Again the same indifference. I walked in first, and was seated. Then two guys not traveling together came in. They were big men with truck driver builds. The same attendant who had waited on me the night before lectured us that we had to sit together. I had no problem with that. But one of the guys was left handed, and he knew that he would be uncomfortable sitting next to a right handed person in a confined space eating breakfast. So he informed the Am-idiot about being left handed. She still made him sit at our table. He sat next to the other guy. Both were irritated at the lady's demeanor.

When the Am-idot returned to take our order, I explained to her. "Maybe you don't understand, but a left handed person sitting next to a right handed person is not going to be comfortable. We do not have a problem with the community seating policy, we were just trying to ensure that everybody was comfortable." Am-idiot responded, "I can't read minds, you didn't tell me." Two of us told her in unison, "He did, and you ignored him". She continued to be rude. I said, "I gave you a nice tip last night, what is this all about anyway?" Am-Idiot said "And I gave good service last night" I said, "not really".

The left handed guy left when he saw that he did no like the prices. I think the atmosphere turned him off. The other guy stated to me. "If she talks to like that one of two things will happen. One . . . I just might knock her on her ass. Two, I might just tell her what to go do." I told him that I agreed with his sentiment, but advised him that Amtrak's response would be the same as if someon had attacked an airline employee.

Amazingly, the guy still liked the train. He was a truck driver, and had taken greyhound. He noted that Amtrak's prices were cheaper, and that the seats and trains were much nicer than the bus.

The food was ok. The truck driver decided that he would eat in the lounge car. The Am-idiot was smart enough not to charge him for the one cup of coffee that she had poured. Though she told him in a snotty tone that she would charge for the next one. What a loser. I will right a letter on this one. I stiffed her too.

I returned to my room to read, and listen to music. We gradually lost time as we got closer to Chicago do to freight traffic. The train progress information follows.

29

dp washington d.c. 529 pm 9 min late

dp rockville 553 9 min late

dp harpers ferry 639 8 min late

dp martinsburg 705 5 min late

dp cumberland 853 19 min late

dp pittsburg 130 8 min late

dp cleveland 433 13 min late

dp toledo 702 15 min late

dp waterloo 855 45 min late

dp elkhart 945 43 min late

dp south bend 1035 1hr14 min late

dp hammond-whiting 1055 1 hr 33 min late

ar Chicago 11:28 am 1 hour and 9 minutes late.
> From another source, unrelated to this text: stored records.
(** C5, as the code has it: [process_response] follows the six admission
    rules, with rule 6 applied to the user name of the request's user
    whether or not that user is authenticated.  A rejected exchange is
    answered with the response and the world is left as it was: nothing is
    saved, buffered or cached.  Whatever the rules of the specification
    reject is rejected, and the only other rejections are of users that are
    not authenticated and whose name is to be ignored.  An exchange no rule
    rejects is handed to [create_from_http_request] with the response and
    [commit] true; unless the response is a redirect without [Location], a
    record [r] is built and the world that results is: [r] set in the cache
    (Cached); the rewritten [r] asked of the database and added to the table
    if it is up (Immediate); [r] appended to the buffer, and the whole
    buffer sent in one bulk insert, added to the table if the database is
    up, and emptied once it is longer than the threshold (Buffered). *)
Theorem process_response_follows_admission env request resp (w : World) :
  let outcome :=
    process_response settings get_client_ip request_cache_key
      patterns_resolve env request resp w in
  (rejected settings patterns_resolve request resp = true ->
   outcome = (Return resp, w))
  /\ (rejected_as_specified settings patterns_resolve request resp = true ->
      rejected settings patterns_resolve request resp = true)
  /\ (rejected settings patterns_resolve request resp = true ->
      rejected_as_specified settings patterns_resolve request resp = false ->
      exists u,
        HttpRequest.user request = Some u
        /\ is_authenticated u = false
        /\ PyStr.mem (username u) (REQUEST_IGNORE_USERNAME settings) = true)
  /\ (rejected settings patterns_resolve request resp = false ->
      outcome
      = bind (create_from_http_request settings get_client_ip
                request_cache_key env request (Some resp) true)
          (fun _ => ret resp) w)
  /\ (rejected settings patterns_resolve request resp = false ->
      redirect_without_location resp = false ->
      exists r,
        builds get_client_ip (env, request, Some resp) r
        /\ (py_eq_True (REQUEST_USE_CACHE settings) = true ->
            outcome
            = (Return resp,
               {| REQUEST_BUFFER := REQUEST_BUFFER w;
                  table := table w;
                  cache := <[request_cache_key (nonce env) r := (r, 0)]>
                             (cache w);
                  trace := trace w
                           ++ [EvCacheSet (request_cache_key (nonce env) r)
                                 r 0] |}))
        /\ (py_eq_True (REQUEST_USE_CACHE settings) = false ->
            REQUEST_BUFFER_SIZE settings = 0 ->
            outcome
            = (if db_up env then Return resp else Raise DatabaseError,
               {| REQUEST_BUFFER := REQUEST_BUFFER w;
                  table := if db_up env
                           then table w ++ [persisted_row settings r]
                           else table w;
                  cache := cache w;
                  trace := trace w
                           ++ [EvSave (persisted_row settings r) (db_up env)] |}))
        /\ (py_eq_True (REQUEST_USE_CACHE settings) = false ->
            REQUEST_BUFFER_SIZE settings <> 0 ->
            outcome
            = (Return resp,
               if Z.of_nat (length (REQUEST_BUFFER w ++ [r]))
                  >? REQUEST_BUFFER_SIZE settings
               then {| REQUEST_BUFFER := [];
                       table := if db_up env
                                then table w ++ (REQUEST_BUFFER w ++ [r])
                                else table w;
                       cache := cache w;
                       trace := trace w
                                ++ [EvBulkCreate (REQUEST_BUFFER w ++ [r])
                                      (db_up env)] |}
               else {| REQUEST_BUFFER := REQUEST_BUFFER w ++ [r];
                       table := table w;
                       cache := cache w;
                       trace := trace w |}))).
Proof.
  intros outcome. subst outcome. rewrite process_response_unfold.
  split; [now intros ->|].
  split.
  { unfold rejected, rejected_as_specified. intros H.
    apply orb_prop in H as [H | H]; [now rewrite H|].
    rewrite (rule_authenticated_username_implies _ H). apply orb_true_r. }
  split.
  { unfold rejected, rejected_as_specified. intros Hcode Hspec.
    apply orb_false_elim in Hspec as [Hfive Hsix]. rewrite Hfive in Hcode.
    cbn [orb] in Hcode. revert Hcode Hsix.
    unfold rule_username, rule_authenticated_username.
    destruct (HttpRequest.user request) as [u|]; [|discriminate].
    intros Hname Hauth. rewrite Hname, andb_true_r in Hauth. eauto. }
  split; [now intros ->|].
  intros -> Hok.
  destruct (builds_unless_redirect env request resp Hok) as [r Hr].
  exists r. split; [exact Hr|]. unfold bind.
  split; [|split].
  - intros Hcache. now rewrite (submit_cached _ _ _ _ _ _ r).
  - intros Hcache Hsize.
    rewrite (submit_immediate _ _ _ _ _ _ r) by assumption.
    unfold save, Model_save, bind. fold (persisted_row settings r).
    now destruct (db_up env).
  - intros Hcache Hsize. now rewrite (submit_buffered _ _ _ _ _ _ r).
Qed.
Overall, the trip was enjoyable. It served its purpose of helping me get through the last week at my old school. Of course, you know me. Have money, will travel


----------



## AMTRAK-P42 (Jan 29, 2005)

Thanks for the report Steve. Enjoyed it. Sorry to hear about the dining car "Am-idiot" (very nicely put btw :lol: ).


----------



## Steve4031 (Jan 29, 2005)

AMTRAK-P42 said:


> Thanks for the report Steve. Enjoyed it. Sorry to hear about the dining car "Am-idiot" (very nicely put btw :lol: ).


No problem. I enjoy writing them. They make the trip last longer. I thought Am(insert swearword here) would have been better, but then my trip report would have been edited.


----------



## battalion51 (Jan 29, 2005)

Great report Steve. Too bad you didn't have Ryan with you on your trips! :lol:


----------



## Bill Haithcoat (Jan 31, 2005)

Enjoyed your report, Steve.

Too bad about the Am-idiot---there seemd to be no learning curve with her.....so many rudenesses can begin but be curved, just suck in ones breath and start with fresh approach to a person when one has gotten off to a bad start........but she did not grasp that concept, even though it isi ntegral to her job.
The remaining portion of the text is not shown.